EXERCISE INSTRUCTIONS -
Although the data below holds other lines too, output only those from the line with "by [Z] together" up to and including the line with "String c rest =>", exactly as they appear.

Dataset entries:
(** [realloc(name, size)]: whether it succeeds. *)
Definition realloc (size : Z) : M bool :=
  fun name =>
    if can_alloc size
    then WOk true (ztake size (name ++ replicate (Z.to_nat size) junk))
    else WOk false name.

(** [readlinkat(fd, path, name, size)]: the value returned; at most [size]
    bytes of the target are stored, without a terminator. *)
Definition readlinkat (size : Z) : M Z :=
  fun name =>
    match link with
    | None => WOk (-1) name
    | Some t =>
        let k := Z.min (zlen t) size in
        (memcpy 0 t k ;;; ret k) name
    end.

(** [free(name)]. *)
Definition free : M unit := fun _ => WOk tt [].

(** The loop of [xreadlinkat], bfstd.c lines 493-508, and what follows it;
    the result tells whether a string is returned ([false] is NULL). *)
Fixpoint xreadlinkat_loop (fuel : nat) (size : Z) : M bool :=
  match fuel with
  | O => fail NoFuel
  | S fuel' =>
      new_name <- realloc size ;;
      if negb new_name then free ;;; ret false
      else
        len <- readlinkat size ;;
        if len <? 0 then free ;;; ret false
        else if size <=? len then xreadlinkat_loop fuel' (wrap (size * 2))
        else store len NUL ;;; ret true
  end.

(** [xreadlinkat], bfstd.c lines 483-516. *)
Definition xreadlinkat (fuel : nat) (size : Z) : wres bool :=
  let size := if size =? 0 then 64 else wrap (size + 1) in
  xreadlinkat_loop fuel size [].

End Readlink.
(** * Properties

    ** Lists indexed by [Z], and [strnlen] *)

Lemma zlen_nonneg {A} (l : list A) : 0 <= zlen l.
Proof. unfold zlen. lia. Qed.

Lemma zlen_app {A} (l k : list A) : zlen (l ++ k) = zlen l + zlen k.
Proof. unfold zlen. rewrite length_app. lia. Qed.

Lemma zlen_cons {A} (x : A) (l : list A) : zlen (x :: l) = 1 + zlen l.
Proof. unfold zlen. simpl. lia. Qed.

Lemma zlen_ztake {A} (n : Z) (l : list A) :
  0 <= n <= zlen l -> zlen (ztake n l) = n.
Proof. unfold zlen, ztake. rewrite length_take. lia. Qed.

Lemma ztake_cons {A} (n : Z) (x : A) (l : list A) :
  0 < n -> ztake n (x :: l) = x :: ztake (n - 1) l.
Proof.
  intros Hn. unfold ztake.
  replace (Z.to_nat n) with (S (Z.to_nat (n - 1))) by lia. done.
Qed.

Lemma byte_eqb_eq (a b : byte) : Byte.eqb a b = true <-> a = b.
Proof. split; [apply Byte.byte_dec_bl | apply Byte.byte_dec_lb]. Qed.

Lemma byte_eqb_neq (a b : byte) : Byte.eqb a b = false <-> a <> b.
Proof.
  split.
  - apply Byte.eqb_false.
  - intros Hne. destruct (Byte.eqb a b) eqn:E; [|done].
    apply byte_eqb_eq in E. done.
Qed.

Lemma strnlen_range src n m :
  strnlen src n = Ok m -> 0 <= m /\ m <= zlen src /\ m <= Z.max 0 n.
Proof.
  revert n m. induction src as [|c t IH]; intros n m; simpl.
  - destruct (n <=? 0) eqn:E; [|done]. intros [= <-]. unfold zlen; simpl; lia.
  - destruct (n <=? 0) eqn:E.
    { intros [= <-]. rewrite zlen_cons. pose proof (zlen_nonneg t). lia. }
    destruct (Byte.eqb c NUL).
    { intros [= <-]. rewrite zlen_cons. pose proof (zlen_nonneg t). lia. }
    destruct (strnlen t (n - 1)) as [r|] eqn:Er; simpl; [|done].
    intros [= <-]. apply IH in Er. rewrite zlen_cons. lia.
Qed.

Lemma strnlen_min src n m k :
  strnlen src n = Ok m -> 0 <= k ->
  strnlen src (if k <? n then k else n) = Ok (if k <? m then k else m).
Proof.
  revert n m k. induction src as [|c t IH]; intros n m k; simpl.
  - destruct (n <=? 0) eqn:E; [|done]. intros [= <-] Hk.
    replace (k <? 0) with false by lia.
    destruct (k <? n) eqn:E'; [|by rewrite E].
    replace (k <=? 0) with true by lia. done.
  - destruct (n <=? 0) eqn:E.
    { intros [= <-] Hk. replace (k <? 0) with false by lia.
      destruct (k <? n) eqn:E'; [|by rewrite E].
      replace (k <=? 0) with true by lia. done. }
    destruct (Byte.eqb c NUL) eqn:Ec.
    { intros [= <-] Hk. replace (k <? 0) with false by lia.
      destruct (k <? n) eqn:E'; [|by rewrite E].
      destruct (k <=? 0); done. }
    destruct (strnlen t (n - 1)) as [r|] eqn:Er; simpl; [|done].
    intros [= <-] Hk.
    pose proof (strnlen_range _ _ _ Er) as Hr.
    destruct (k <? n) eqn:E'.
    + destruct (k <=? 0) eqn:E''.
      { replace (k <? 1 + r) with true by lia. f_equal. lia. }
      specialize (IH _ _ (k - 1) Er ltac:(lia)).
      replace (k - 1 <? n - 1) with true in IH by lia.
      rewrite IH. simpl. f_equal.
      destruct (k - 1 <? r) eqn:?, (k <? 1 + r) eqn:?; lia.
    + rewrite E, Er. simpl. f_equal.
      destruct (k <? 1 + r) eqn:?; lia.
Qed.

Lemma strnlen_no_nul src n m :
  strnlen src n = Ok m -> Forall (fun c => c <> NUL) (ztake m src).
Proof.
  revert n m. induction src as [|c t IH]; intros n m; simpl.
  - intros _. unfold ztake. rewrite take_nil. constructor.
  - destruct (n <=? 0) eqn:E.
    { intros [= <-]. constructor. }
    destruct (Byte.eqb c NUL) eqn:Ec.
    { intros [= <-]. constructor. }
    destruct (strnlen t (n - 1)) as [r|] eqn:Er; simpl; [|done].
    intros [= <-]. pose proof (strnlen_range _ _ _ Er).
    rewrite ztake_cons by lia. constructor.
    + by apply byte_eqb_neq.
    + replace (1 + r - 1) with r by lia. eauto.
Qed.

(** ** The bounded writer keeps its buffer terminated and in bounds *)

Lemma wrap_small z : 0 <= z < 2 ^ 64 -> wrap z = z.
Proof. intros. unfold wrap. by apply Z.mod_small. Qed.

Lemma region_memcpy (A R C X : list byte) (o : nat) :
  (o + length X <= length R)%nat ->
  take (length A + o) (A ++ R ++ C) ++ X
    ++ drop (length A + o + length X) (A ++ R ++ C)
  = A ++ (take o R ++ X ++ drop (o + length X) R) ++ C.
Proof.
  intros Hle.
  rewrite take_app_ge, drop_app_ge by lia.
  replace (length A + o - length A)%nat with o by lia.
  replace (length A + o + length X - length A)%nat
    with (o + length X)%nat by lia.
  rewrite take_app_le, drop_app_le by lia.
  by rewrite <- !app_assoc.
Qed.

Lemma region_insert (A R C : list byte) (k : nat) (v : byte) :
  (k < length R)%nat ->
  <[(length A + k)%nat := v]> (A ++ R ++ C) = A ++ <[k := v]> R ++ C.
Proof.
  intros Hk. rewrite insert_app_r. f_equal. by rewrite insert_app_l.
Qed.

Lemma insert_last_take (l : list byte) (c : nat) (v : byte) :
  length l = S c -> <[c := v]> l = take c l ++ [v].
Proof.
  intros Hl. rewrite <- (take_drop c l) at 1.
  rewrite insert_app_r_alt by (rewrite length_take; lia).
  rewrite length_take. replace (c - c `min` length l)%nat with 0%nat by lia.
  destruct (drop c l) as [|x [|y t]] eqn:E.
  - apply (f_equal length) in E. rewrite length_drop in E. simpl in E. lia.
  - done.
  - apply (f_equal length) in E. rewrite length_drop in E. simpl in E. lia.
Qed.

Lemma written_init b0 s e :
  0 <= s < e -> e <= zlen b0 -> zlen b0 <= PTRDIFF_MAX ->
  written b0 s e [] s b0.
Proof.
  intros Hs He Hb. split; [done|].
  exists (ztake (e - s) (zdrop s b0)). split; [|split].
  - unfold ztake, zdrop.
    rewrite <- (take_drop (Z.to_nat s) b0) at 1. f_equal.
    rewrite <- (take_drop (Z.to_nat (e - s)) (drop (Z.to_nat s) b0)) at 1.
    f_equal. rewrite drop_drop. f_equal. lia.
  - unfold zlen, ztake, zdrop in *. rewrite length_take, length_drop. lia.
  - change (zlen (@nil byte)) with 0.
    replace (0 <? e - s) with true by lia.
    split; [lia|]. split; [done|]. done.
Qed.
(** * Artist endpoints of the Spotify Web API client (artist.go)

    A shallow embedding of the artist endpoint methods of the client
    ([FindArtist], [FindArtists], [ArtistsTopTracks], [FindRelatedArtists],
    [ArtistAlbums], [ArtistAlbumsOpt]) together with the pieces of the Go
    standard library they call ([strconv.Itoa], [url.QueryEscape],
    [url.Values], [strings.Join], [encoding/json]).

    Go strings are byte sequences and are modelled by [string] (a list of
    8-bit [ascii]); Go's [int] is the 64-bit signed integer and is modelled
    by [Z] together with the range predicate [is_int]; a Go pointer that may
    be nil is an [option]; a Go slice that a method returns is the [list] of
    its elements (the nil slice and the empty slice are both [nil]: the code
    never tells them apart), and a slice that the JSON decoder stores into is
    a [json.Slice], which keeps what earlier stores left in its backing
    array. *)

From Stdlib Require Import ZArith List Bool Ascii String Lia Permutation.
Import ListNotations.

Set Warnings "-register-all".
Local Open Scope Z_scope.
Local Open Scope string_scope.

(* ================================================================== *)
(** ** Go's [int] *)

Definition int_min : Z := - 2 ^ 63.
Definition int_max : Z := 2 ^ 63 - 1.
Definition is_int (z : Z) : Prop := int_min <= z <= int_max.

(* ================================================================== *)
(** ** package strings *)

Module strings.

(** [strings.Join(elems, sep)]. *)
Fixpoint Join (elems : list string) (sep : string) : string :=
  match elems with
  | [] => ""
  | [e] => e
  | e :: rest => e ++ sep ++ Join rest sep
  end.

(** [strings.Split(s, sep)] for a one-byte separator: the pieces between
    the occurrences of [sep]; the empty string gives one empty piece. *)
Fixpoint Split (s : string) (sep : ascii) : list string :=
  match s with
  | EmptyString => [""]
  | String c rest =>
      if Ascii.eqb c sep then "" :: Split rest sep
      else match Split rest sep with
           | [] => [String c ""]
           | p :: ps => String c p :: ps
           end
  end.

(** [strings.IndexByte(s, c) >= 0]. *)
Fixpoint ContainsByte (s : string) (c : ascii) : bool :=
  match s with
  | EmptyString => false
  | String d rest => Ascii.eqb d c || ContainsByte rest c
  end.

End strings.

(* ================================================================== *)
(** ** package strconv *)

Module strconv.

Definition digit (d : Z) : ascii := ascii_of_N (48 + Z.to_N d).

WRITTEN RESPONSE -
    by [Z] together with the range predicate [is_int]; a Go pointer that may
    be nil is an [option]; a Go slice that a method returns is the [list] of
    its elements (the nil slice and the empty slice are both [nil]: the code
    never tells them apart), and a slice that the JSON decoder stores into is
    a [json.Slice], which keeps what earlier stores left in its backing
    array. *)

From Stdlib Require Import ZArith List Bool Ascii String Lia Permutation.
Import ListNotations.

Set Warnings "-register-all".
Local Open Scope Z_scope.
Local Open Scope string_scope.

(* ================================================================== *)
(** ** Go's [int] *)

Definition int_min : Z := - 2 ^ 63.
Definition int_max : Z := 2 ^ 63 - 1.
Definition is_int (z : Z) : Prop := int_min <= z <= int_max.

(* ================================================================== *)
(** ** package strings *)

Module strings.

(** [strings.Join(elems, sep)]. *)
Fixpoint Join (elems : list string) (sep : string) : string :=
  match elems with
  | [] => ""
  | [e] => e
  | e :: rest => e ++ sep ++ Join rest sep
  end.

(** [strings.Split(s, sep)] for a one-byte separator: the pieces between
    the occurrences of [sep]; the empty string gives one empty piece. *)
Fixpoint Split (s : string) (sep : ascii) : list string :=
  match s with
  | EmptyString => [""]
  | String c rest =>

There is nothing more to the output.